Buda, assim chamado pelos discípulos como aquele que conseguiu a plenitude do buddhi, do conhecimento, da iluminação, é o príncipe que já tem os seus trinta anos, talvez 38 ou 39, quando começa a ser seguido por uma centena de discípulos. Mas ele não quer fundar uma religião, não quer o rigor de apenas fundar uma ordem monástica, não deixou a casa paterna para salvar o mundo, nem quis discípulos que o seguissem porque tem algo a dizer-lhes, ele quer viver, e descobriu uma única coisa: descobriu que no mundo há dor, descobriu a origem desse sofrimento, descobriu que esse sofrimento pode cessar, e encontrou o caminho. É o caminho complexo dessas oito dimensões que levam à cessação da dor e do sofrimento, ao sossego daquilo que foi amiúde traduzido como desejo, enquanto a palavra, tanto em pâli quanto em sânscrito, significa simplesmente sede: sede de existir, sede de não existir, sede de querer ser perfeito, sede de querer chegar a alguma parte, a inquietação de querer estar em seu lugar, o desejo de deixar-se atrair por fins extrínsecos. Ocorre que transcender a vontade, coisa que Nietzsche não compreendeu, não é querer não querer.

Durante quase quarenta anos esse homem vive nas planícies do Ganges do norte da índia, e pouco a pouco as pessoas se reúnem e se agrupam ao \seu redor. Nessa tradição, então, quem seguia um ser espiritual, um mestre era chamado de bhikkhu, monge, sannyâsi, sâdhu, renunciador. Gautama fala enquanto caminha e seus discípulos se impregnam daquilo que ele está dizendo.

“Assim como o vento sopra para frente e para trás, movendo as folhas de algodão, assim se move a verdadeira e inesgotável felicidade, e dessa maneira, cumpro todas as coisas.”

Que quer dizer ser um ser humano? Ser quer dizer, conforme dirá um de seus discípulos, participar do alegre festival de toda a existência.

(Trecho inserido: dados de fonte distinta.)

(* ===== verification/AnchorFacts.v ===== *)
(** * Anchor: what the account types guarantee

    The lemmas on the operations of the account types: what they do to the cells, in
    the cases that the theorems on histories of accounts need; and concrete types
    and accounts. *)

From stdpp Require Import strings.
From S2P Require Import Prelude Errors Layouts StateBase Solana AnchorBase AnchorAccounts.


(** ** Running the monad *)

Lemma AM_bind_Ok {A B} (m : AM A) (f : A → AM B) c b c' :
  (m ≫= f) c = Ok (b, c') ↔ ∃ a c1, m c = Ok (a, c1) ∧ f a c1 = Ok (b, c').
Proof. unfold mbind, AM_bind. destruct (m c) as [[a c1]|e|]; split; try naive_solver. Qed.

Lemma AM_bind_run {A B} (m : AM A) (f : A → AM B) c a c1 :
  m c = Ok (a, c1) → (m ≫= f) c = f a c1.
Proof. unfold mbind, AM_bind. by intros ->. Qed.

Lemma AM_bind_Err {A B} (m : AM A) (f : A → AM B) c e : m c = Err e → (m ≫= f) c = Err e.
Proof. unfold mbind, AM_bind. by intros ->. Qed.

Lemma run_result_Ok {A} (m : result Error A) c a c' : run_result m c = Ok (a, c') ↔ m = Ok a ∧ c' = c.
Proof. unfold run_result. rewrite bind_Ok. naive_solver. Qed.

Lemma require_that_Ok b e c u c' : require_that b e c = Ok (u, c') ↔ b = true ∧ c' = c.
Proof. unfold require_that. destruct b; split; try done; [by intros [= _ <-]|intros [_ ->]; by destruct u|naive_solver]. Qed.

Lemma try_borrow_data_Ok info c bs c' :
  try_borrow_data info c = Ok (bs, c') → bs = data (cell c (key info)) ∧ c' = c ∧ borrows c !! key info ≠ Some Exclusive.
Proof. unfold try_borrow_data. destruct (borrows c !! key info) as [[]|]; naive_solver. Qed.

Lemma try_borrow_mut_data_Ok info c bs c' :
  try_borrow_mut_data info c = Ok (bs, c') → bs = data (cell c (key info)) ∧ c' = c ∧ borrows c !! key info = None.
Proof. unfold try_borrow_mut_data. destruct (borrows c !! key info); naive_solver. Qed.

Lemma cell_set_same c k a : cell (set_cell c k a) k = a.
Proof. unfold cell, set_cell. cbn. by rewrite lookup_insert_eq. Qed.

Lemma cell_set_other c k a j : j ≠ k → cell (set_cell c k a) j = cell c j.
Proof. intros. unfold cell, set_cell. cbn. by rewrite lookup_insert_ne. Qed.

(** Only the data of one account was changed. *)
Record data_put (k : Pubkey) (bs : list Z) (c c' : Cells) : Prop := {
  dp_data : data (cell c' k) = bs;
  dp_owner : owner (cell c' k) = owner (cell c k);
  dp_lamports : lamports (cell c' k) = lamports (cell c k);
  dp_others : ∀ j, j ≠ k → cell c' j = cell c j;
  dp_borrows : borrows c' = borrows c;
}.

Lemma put_data_put info bs c u c' : put_data info bs c = Ok (u, c') → data_put (key info) bs c c'.
Proof.
  unfold put_data. intros [= <- <-]. split; try done; try (by rewrite cell_set_same).
  intros j Hj. by rewrite cell_set_other.
Qed.

(** ** Accounts that are serialised

    The data types that [#[account]] declares: a discriminator of eight bytes, an
    owner, and a [borsh] encoding whose prefix is read back, for the values that it
    represents (a vector has fewer than 2^32 elements). *)

Class AnchorData (T : Type) : Type := {
  anchor_discriminator :: Discriminator T;
  anchor_owner :: Owner T;
  borsh_chunks : T → list (list Z);
  borsh_parse : list Z → option T;
  borsh_valid : T → Prop;
}.

Class AnchorDataLaws (T : Type) `{AnchorData T} : Prop := {
  discriminator_length : length (discriminator (T := T)) = 8%nat;
  borsh_parse_chunks : ∀ (a : T) rest, borsh_valid a → borsh_parse (concat (borsh_chunks a) ++ rest) = Some a;
}.

#[export] Instance anchor_serialize `{AnchorData T} : AccountSerialize T := {|
  try_serialize := account_try_serialize borsh_chunks;
|}.

#[export] Instance anchor_deserialize `{AnchorData T} : AccountDeserialize T := {|
  try_deserialize := account_try_deserialize borsh_parse;
  try_deserialize_unchecked := account_try_deserialize_unchecked borsh_parse;
|}.

(** What [#[account(zero_copy)]] provides: the discriminator is the start of a hash,
    and neither blank nor the mark of a closed account. *)
Class ZeroCopyLaws (T : Type) `{ZeroCopy T} : Prop := {
  zc_layout_ok :: LayoutOk (zc_layout (T := T));
  zc_discriminator_length : length (discriminator (T := T)) = 8%nat;
  zc_discriminator_bytes : Forall is_byte (discriminator (T := T));
  zc_discriminator_nonzero : of_le_bytes (discriminator (T := T)) ≠ 0;
  zc_discriminator_open : discriminator (T := T) ≠ CLOSED_ACCOUNT_DISCRIMINATOR;
}.

Section anchor_data.
Context {T : Type} `{AnchorDataLaws T}.
Implicit Types (a : T) (info : AccountInfo) (c : Cells).

(** The bytes of an account: the discriminator and the encoding of the value *)
Definition encoded a : list Z := discriminator (T := T) ++ concat (borsh_chunks a).

Lemma length_encoded a : length (encoded a) = (8 + length (concat (borsh_chunks a)))%nat.
Proof. unfold encoded. by rewrite length_app, discriminator_length. Qed.

Lemma serialize_fits a bs :
  (length (encoded a) ≤ length bs)%nat →
  try_serialize a (BpfWriter.new bs) =
    Ok (mkBpfWriter (encoded a ++ drop (length (encoded a)) bs) (length (encoded a))).
Proof.
  rewrite length_encoded. intros Hl. pose proof (discriminator_length (T := T)) as Hd.
  change (try_serialize a) with (account_try_serialize borsh_chunks a). unfold account_try_serialize, BpfWriter.new.
  rewrite BpfWriter.write_all_fits by (cbn [bw_inner bw_pos]; lia).
  cbn [bw_inner bw_pos ok_or mbind result_bind].
  rewrite BpfWriter.write_chunks_fits; cbn [bw_inner bw_pos]; rewrite ?BpfWriter.length_copy_at by lia; [|lia].
  rewrite BpfWriter.copy_at_next by lia. unfold BpfWriter.copy_at, encoded, ok_or. cbn [take app].
  by rewrite length_app, Hd.
Qed.

Lemma serialize_short a bs :
  (length bs < length (encoded a))%nat →
  try_serialize a (BpfWriter.new bs) = Err (Error_from_code AccountDidNotSerialize).
Proof.
  rewrite length_encoded. intros Hl. pose proof (discriminator_length (T := T)) as Hd.
  change (try_serialize a) with (account_try_serialize borsh_chunks a). unfold account_try_serialize, BpfWriter.new.
  destruct (decide (8 ≤ length bs)%nat).
  - rewrite BpfWriter.write_all_fits by (cbn [bw_inner bw_pos]; lia).
    cbn [bw_inner bw_pos ok_or mbind result_bind].
    by rewrite BpfWriter.write_chunks_short by (cbn [bw_inner bw_pos]; rewrite ?BpfWriter.length_copy_at by lia; lia).
  - by rewrite BpfWriter.write_all_short by (cbn [bw_inner bw_pos]; lia).
Qed.

Lemma deserialize_encoded a rest : borsh_valid a → try_deserialize (encoded a ++ rest) = Ok a.
Proof.
  intros Hv. cbn. unfold account_try_deserialize, check_discriminator, account_try_deserialize_unchecked, encoded.
  pose proof discriminator_length as Hd.
  rewrite !length_app, Hd. cbn. rewrite <- !(assoc_L (++)).
  rewrite (take_app_length' _ _ 8), (drop_app_length' _ _ 8) by done.
  rewrite decide_True by done. cbn. by rewrite borsh_parse_chunks by done.
Qed.

(** Data that starts with the discriminator of one type is refused by another. *)
Lemma deserialize_other {U} `{AnchorDataLaws U} a rest :
  discriminator (T := U) ≠ discriminator (T := T) →
  try_deserialize (T := U) (encoded a ++ rest) = Err (Error_from_code AccountDiscriminatorMismatch).
Proof.
  intros Hne. cbn. unfold account_try_deserialize, check_discriminator, encoded.
  pose proof (discriminator_length (T := T)) as Hd. rewrite !length_app, Hd, (discriminator_length (T := U)). cbn.
  rewrite <- !(assoc_L (++)), (take_app_length' _ _ 8) by done. by rewrite decide_False by congruence.
Qed.

(** The account exists for the framework: not an empty account of the system. *)
Definition allocated (x : AccountState) : Prop := ¬ (owner x = system_program_id ∧ lamports x = 0).

Lemma check_info_Ok {U} `{Owner U} info c :
  allocated (cell c (key info)) → owner (cell c (key info)) = type_owner (T := U) →
  Account.check_info (T := U) info c = Ok (tt, c).
Proof.
  intros Ha Ho. unfold Account.check_info, check_type_owner, info_owner, info_lamports, mbind, AM_bind, require_that.
  destruct (Z.eqb_spec (owner (cell c (key info))) system_program_id) as [E|]; cbn;
    [destruct (Z.eqb_spec (lamports (cell c (key info))) 0) as [E'|]; cbn; [by destruct Ha|]|];
    by rewrite Ho, Z.eqb_refl.
Qed.

Lemma account_try_from_eq {U} `{AnchorData U} info c :
  allocated (cell c (key info)) → owner (cell c (key info)) = type_owner (T := U) → borrows c !! key info = None →
  Account.try_from (T := U) info c =
    match try_deserialize (T := U) (data (cell c (key info))) with
    | Ok v => Ok (mkAccount v info, c)
    | Err e => Err e
    | Panic => Panic
    end.
Proof.
  intros Ha Ho Hb. unfold Account.try_from. erewrite AM_bind_run by (by apply check_info_Ok).
  unfold try_borrow_data, mbind, AM_bind. rewrite Hb. unfold run_result. by destruct (try_deserialize _).
Qed.

(** An account of another program is refused by its owner. *)
Lemma account_try_from_foreign {U} `{AnchorData U} info c :
  allocated (cell c (key info)) → owner (cell c (key info)) ≠ type_owner (T := U) →
  Account.try_from (T := U) info c = Err (wrong_owner (owner (cell c (key info))) (type_owner (T := U))).
Proof.
  intros Ha Ho. unfold Account.try_from, Account.check_info, check_type_owner, info_owner, info_lamports.
  unfold mbind, AM_bind, require_that. apply Z.eqb_neq in Ho.
  destruct (Z.eqb_spec (owner (cell c (key info))) system_program_id) as [E|]; cbn; [|by rewrite Ho].
  destruct (Z.eqb_spec (lamports (cell c (key info))) 0) as [E'|]; cbn; [by destruct Ha|by rewrite Ho].
Qed.

Lemma wrong_owner_equiv o expected : wrong_owner o expected ≡ Error_from_code AccountOwnedByWrongProgram.
Proof. done. Qed.

Lemma exit_writes a info c :
  borrows c !! key info = None → (length (encoded a) ≤ length (data (cell c (key info))))%nat →
  ∃ c', serialize_into a info c = Ok (tt, c') ∧
    data_put (key info) (encoded a ++ drop (length (encoded a)) (data (cell c (key info)))) c c'.
Proof.
  intros Hb Hl. unfold serialize_into, try_borrow_mut_data, mbind, AM_bind. rewrite Hb.
  unfold run_result. rewrite (serialize_fits a _ Hl). cbn. eexists. split; [reflexivity|].
  by eapply (put_data_put info).
Qed.

End anchor_data.

(** ** Concrete accounts

    Two small types with the encodings that [#[account]] would give them, one
    zero-copy type, and accounts that hold them.  The witnesses run on these. *)

(** A boolean in [borsh]: one byte, 0 or 1 *)
Definition bool_bytes (b : bool) : list Z := [Z.b2z b].
Definition parse_bool (bs : list Z) : option (bool * list Z) :=
  match bs with
  | 0 :: rest => Some (false, rest)
  | 1 :: rest => Some (true, rest)
  | _ => None
  end.

Lemma parse_bool_bytes b rest : parse_bool (bool_bytes b ++ rest) = Some (b, rest).
Proof. by destruct b. Qed.

Definition testbed_owner : Pubkey := 5.

Record Flag : Type := mkFlag { up : bool }.

#[export] Instance flag_data : AnchorData Flag := {|
  anchor_discriminator := {| discriminator := replicate 8 1 |};
  anchor_owner := {| type_owner := testbed_owner |};
  borsh_chunks f := [bool_bytes (up f)];
  borsh_parse bs := '(b, _) ← parse_bool bs; Some (mkFlag b);
  borsh_valid _ := True;
|}.

#[export] Instance flag_laws : AnchorDataLaws Flag.
Proof. split; [done|]. by intros [[]] rest. Qed.

Record Vote : Type := mkVote { cast_yes : bool; counted : bool }.

#[export] Instance vote_data : AnchorData Vote := {|
  anchor_discriminator := {| discriminator := replicate 8 2 |};
  anchor_owner := {| type_owner := testbed_owner |};
  borsh_chunks v := [bool_bytes (cast_yes v); bool_bytes (counted v)];
  borsh_parse bs := '(b, bs) ← parse_bool bs; '(b', _) ← parse_bool bs; Some (mkVote b b');
  borsh_valid _ := True;
|}.

#[export] Instance vote_laws : AnchorDataLaws Vote.
Proof. split; [done|]. by intros [[] []] rest. Qed.

(** A zero-copy counter of eight bytes *)
Record Counter : Type := mkCounter { count : Z }.

Definition counter_layout : Layout Counter := fields (uint 8) mkCounter count.

#[export] Instance counter_layout_ok : LayoutOk counter_layout.
Proof. apply fields_ok; [apply _|done|by intros []]. Qed.

#[export] Instance counter_discriminator : Discriminator Counter := {| discriminator := replicate 8 3 |}.
#[export] Instance counter_owner : Owner Counter := {| type_owner := testbed_owner |}.
#[export] Instance counter_zero_copy : ZeroCopy Counter := {| zc_layout := counter_layout |}.

#[export] Instance counter_laws : ZeroCopyLaws Counter.
Proof. split; [apply _|done|apply Forall_replicate; by split|done|done]. Qed.

(** ** One account of the program and one that receives lamports *)

Definition info_of (k : Pubkey) : AccountInfo := mkAccountInfo k false true.

Definition cells_with (bytes : list Z) : Cells :=
  mkCells {[ 7 := mkAccountState testbed_owner 100 bytes; 8 := mkAccountState 0 1 [] ]} ∅ ∅.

“O perfume de uma flor não viaja contra o vento, mas a fragrância de uma pessoa vai mesmo contra o vento; um ser humano bom adentra nas quatro direções.”

Está muito convencido daquilo que mais tarde a tradição comentará, “o santo não deixa rastro, é como o voo do pássaro, não deixa vestígios.”

Por isso é tão difícil segui-lo.

O homem entusiasta. Seguem-no discípulos de todas as partes. Até as mulheres querem segui-lo, e ele recusa, mas Ananda, o monge a quem ele mais quer, pede ao mestre que as aceite e então ele as aceita. Não tem pretensão alguma de formar uma religião, nem de formar uma seita, nem de reformar o bramanismo, nem de criar nada. Quer viver a sua vida, não pretende nada, não quer nem mesmo dar um nome à sua comunidade, que pouco a pouco está se formando. Ao morrer, octogenário, os discípulos se dão conta de que não têm um lugar, que nada sabem, que nada está resolvido. Que se passou? Então, três meses após a sua morte, quinhentos anciãos convocam o primeiro concilio do mundo budista para ver o que havia ocorrido. E surpreendem-se ao se darem conta de que realmente muitas coisas havia acontecido, inclusive uma crítica feroz à espiritualidade hindu e brâmane, que se haviam formado grupos que viviam a vida do sangha ou da comunidade, que espontaneamente haviam tomado por mestre alguém que dizia apenas que havia visto a realidade das coisas e a diferença que há entre elas. Nesse concilio se configuram dois partidos. O dos que cantam e o dos que permanecem em silêncio.

Essa é a origem do que mais tarde se chamou movimento, que hoje é chamado de religião, que tem por nome budismo, e que tem, como todo ismo, um alto grau de abstração. Esse homem não pretende ser profeta, não reclama nenhuma autoridade especial, não se diz enviado por ninguém, evita sistematicamente o Nome de Deus e quando Râdha, um monge, lhe pede que diga algo de Deus, ele diz: “Oh, Râdha! Não sabes o que estás perguntando, não conheces os limites de tua pergunta, não sabes o que perguntas. Como queres que te responda?!”